<<<<

(* ===== verification/FoldTypes.v ===== *)
(** * Data of the fold (v2/fold.rs)

    Input streams, refusals, diagnostics, folded issue state, the chained
    candidates that flow from phase 1 to phase 2, and the fold output with its
    two readers [next_chain_link] and [unconsumed_approvals]. *)

From S2P Require Import Prelude Wire.

Definition LAMPORT_MAX_SKEW : N := 64.

(** ** Input *)

Record StoreRecord := {
  sr_key : string;
  sr_value : bytes
}.

Record AuthorStream := {
  as_owner : string;
  as_card_self : option bytes;
  as_records : list StoreRecord
}.

Record FoldLimits := {
  max_roster_members : N;
  max_records_per_stream : N;
  max_record_bytes : N
}.

(** [FoldLimits::default]. *)
Definition default_limits : FoldLimits := {|
  max_roster_members := 256;
  max_records_per_stream := 4096;
  max_record_bytes := 256 * 1024
|}.

Record FoldInput := {
  fi_list_uuid : string;
  fi_creator : string;
  fi_streams : list AuthorStream;
  fi_limits : FoldLimits
}.

#[export] Instance StoreRecord_eq_dec : EqDecision StoreRecord.
Proof. solve_decision. Defined.
#[export] Instance AuthorStream_eq_dec : EqDecision AuthorStream.
Proof. solve_decision. Defined.

(** ** Refusals and diagnostics *)

Inductive ListRefusal :=
  | MissingCreatorStream (creator : string)
  | MissingGenesis
  | InvalidGenesis (reason : string)
  | BudgetExceeded (reason : string).

Record ForkEvidence := {
  fe_author : string;
  fe_author_seq : N;
  fe_event_hashes : list string
}.

Inductive RejectionPhase := Admission | StateMachine.

Record Rejection := {
  re_author : string;
  re_key : string;
  re_phase : RejectionPhase;
  re_reason : string
}.

Definition admission_rejection (author key reason : string) : Rejection :=
  {| re_author := author; re_key := key; re_phase := Admission; re_reason := reason |}.

#[export] Instance ListRefusal_eq_dec : EqDecision ListRefusal.
Proof. solve_decision. Defined.
#[export] Instance ForkEvidence_eq_dec : EqDecision ForkEvidence.
Proof. solve_decision. Defined.
#[export] Instance RejectionPhase_eq_dec : EqDecision RejectionPhase.
Proof. solve_decision. Defined.
#[export] Instance Rejection_eq_dec : EqDecision Rejection.
Proof. solve_decision. Defined.

(** ** Folded issue state *)

(** [IssueStatusV2]: the source's variants carry the prefix [St]. *)
Inductive IssueStatusV2 :=
  | StOpen
  | StClaimed (claimant claim_nonce claim_event_hash : string)
  | StBlocked (claimant claim_nonce claim_event_hash block_event_hash : string)
      (reason : BlockReason)
  | StDone (completed_by complete_event_hash : string).

Record IssueStateV2 := {
  is_issue_id : string;
  is_title : string;
  is_spec : string;
  is_opened_by : string;
  is_open_event_hash : string;
  is_status : IssueStatusV2;
  is_applied : list string
}.

#[export] Instance IssueStatusV2_eq_dec : EqDecision IssueStatusV2.
Proof. solve_decision. Defined.
#[export] Instance IssueStateV2_eq_dec : EqDecision IssueStateV2.
Proof. solve_decision. Defined.

(** [issue.status = st; issue.applied.push(h)]. *)
Definition set_status (i : IssueStateV2) (st : IssueStatusV2) (h : string) : IssueStateV2 := {|
  is_issue_id := is_issue_id i;
  is_title := is_title i;
  is_spec := is_spec i;
  is_opened_by := is_opened_by i;
  is_open_event_hash := is_open_event_hash i;
  is_status := st;
  is_applied := is_applied i ++ [h]
|}.

(** ** Ledgers *)

Record HandoffRecordV2 := { hr_event_hash : string; hr_handoff : HandoffEventV2 }.
Record ChainTipV2 := { ct_author_seq : N; ct_last_event_hash : string }.
Record AdmittedApprovalV2 := { aa_event_hash : string; aa_approval : ApprovalEventV2 }.
Record EffectiveConsumeV2 := { ec_event_hash : string; ec_consume : ConsumeEventV2 }.

Record ConsumeDiagnostic := {
  cd_author : string;
  cd_key : string;
  cd_event_hash : string;
  cd_approval_event_hash : string;
  cd_reason : string
}.

(** ** Phase-1 candidates *)

Inductive ChainedPayload :=
  | PTransition (event : TransitionEventV2)
  | PApproval (event : ApprovalEventV2)
  | PConsume (event : ConsumeEventV2)
  | PHandoff (event : HandoffEventV2).

(** The source's struct [Admitted]: one phase-1 candidate. *)
Record AdmittedEvent := {
  ad_author : string;
  ad_key : string;
  ad_event_hash : string;
  ad_lamport : N;
  ad_author_seq : N;
  ad_prev_own_event_hash : string;
  ad_payload : ChainedPayload
}.

#[export] Instance TransitionEventV2_eq_dec : EqDecision TransitionEventV2.
Proof. solve_decision. Defined.
#[export] Instance ApprovalEventV2_eq_dec : EqDecision ApprovalEventV2.
Proof. solve_decision. Defined.
#[export] Instance ConsumeEventV2_eq_dec : EqDecision ConsumeEventV2.
Proof. solve_decision. Defined.
#[export] Instance HandoffValidationV2_eq_dec : EqDecision HandoffValidationV2.
Proof. solve_decision. Defined.
#[export] Instance HandoffEventV2_eq_dec : EqDecision HandoffEventV2.
Proof. solve_decision. Defined.
#[export] Instance ChainedPayload_eq_dec : EqDecision ChainedPayload.
Proof. solve_decision. Defined.
#[export] Instance Admitted_eq_dec : EqDecision AdmittedEvent.
Proof. solve_decision. Defined.

(** The fold position of a candidate: [(lamport, author, event_hash)]. *)
Definition fold_position (a : AdmittedEvent) : N * string * string :=
  (ad_lamport a, ad_author a, ad_event_hash a).

(** ** Output *)

Record FoldOutput := {
  fo_genesis : GenesisManifestV2;
  fo_genesis_hash : string;
  fo_latest_roster_epoch : N;
  fo_current_roster : gset string;
  fo_issues : gmap string IssueStateV2;
  fo_max_admitted_lamport : N;
  fo_rejections : list Rejection;
  fo_forks : list ForkEvidence;
  fo_approvals : gmap string AdmittedApprovalV2;
  fo_effective_consumes : gmap string EffectiveConsumeV2;
  fo_losing_consumes : list ConsumeDiagnostic;
  fo_handoffs : gmap string (list HandoffRecordV2);
  fo_author_chain_tips : gmap string ChainTipV2
}.

(** [FoldOutput::next_chain_link]; [tip.author_seq + 1] is the [u64] addition. *)
Definition next_chain_link (out : FoldOutput) (author : string) : N * string :=
  match fo_author_chain_tips out !! author with
  | None => (1%N, fo_genesis_hash out)
  | Some tip => (wrap_add64 (ct_author_seq tip) 1, ct_last_event_hash tip)
  end.

Definition approval_covers (issue_id open_hash : string) (v : ApprovalVerdictV2)
    (a : AdmittedApprovalV2) : bool :=
  bool_decide (ae_issue_id (aa_approval a) = issue_id) &&
  bool_decide (ae_open_event_hash (aa_approval a) = open_hash) &&
  bool_decide (ae_verdict (aa_approval a) = v).

(** [FoldOutput::unconsumed_approvals]. *)
Definition unconsumed_approvals (out : FoldOutput) (issue_id : string)
    : list AdmittedApprovalV2 :=
  match fo_issues out !! issue_id with
  | None => []
  | Some issue =>
      let covers := approval_covers issue_id (is_open_event_hash issue) in
      if existsb (covers Deny) (btree_values (fo_approvals out)) then []
      else List.filter
        (λ a, covers Approve a &&
              bool_decide (fo_effective_consumes out !! aa_event_hash a = None))
        (btree_values (fo_approvals out))
  end.

Lemma approval_covers_true i h v a :
  approval_covers i h v a = true ↔
  ae_issue_id (aa_approval a) = i ∧ ae_open_event_hash (aa_approval a) = h ∧
  ae_verdict (aa_approval a) = v.
Proof.
  unfold approval_covers. rewrite !andb_true_iff, !bool_decide_eq_true. tauto.
Qed.

(** Membership in [unconsumed_approvals], on every branch. *)
Lemma elem_of_unconsumed out i a :
  a ∈ unconsumed_approvals out i ↔
  ∃ issue k, fo_issues out !! i = Some issue ∧ fo_approvals out !! k = Some a ∧
    approval_covers i (is_open_event_hash issue) Approve a = true ∧
    fo_effective_consumes out !! aa_event_hash a = None ∧
    (∀ k' d, fo_approvals out !! k' = Some d →
       approval_covers i (is_open_event_hash issue) Deny d = false).
Proof.
  unfold unconsumed_approvals.
  destruct (fo_issues out !! i) as [issue|] eqn:Hi;
    [|split; [by intros ?%elem_of_nil|by intros (?&?&?&_)]].
  destruct (existsb _ _) eqn:Hex.
  - split; [by intros ?%elem_of_nil|]. intros (issue'&k&[= <-]&_&_&_&Hno).
    apply existsb_exists in Hex as (d&Hd&Hcov).
    apply list_elem_of_In, elem_of_btree_values in Hd as [k' Hk'].
    by rewrite (Hno k' d Hk') in Hcov.
  - rewrite list_elem_of_In, filter_In, <-list_elem_of_In, elem_of_btree_values,
      andb_true_iff, bool_decide_eq_true. split.
    + intros [[k Hk] [Hc Hn]]. exists issue, k. split_and!; try done.
      intros k' d Hd. apply not_true_iff_false. intros Hcov.
      apply not_true_iff_false in Hex. apply Hex, existsb_exists. exists d.
      split; [|done]. apply list_elem_of_In, elem_of_btree_values. by exists k'.
    + intros (issue'&k&[= <-]&Hk&Hc&Hn&_). eauto.
Qed.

>>>>

--- WORK INSTRUCTION ---
Where a line of the data includes the string "ConsumeDiagnostic", list that line.

--- SOLUTION FOR THIS TASK ---
Record ConsumeDiagnostic := {
  fo_losing_consumes : list ConsumeDiagnostic;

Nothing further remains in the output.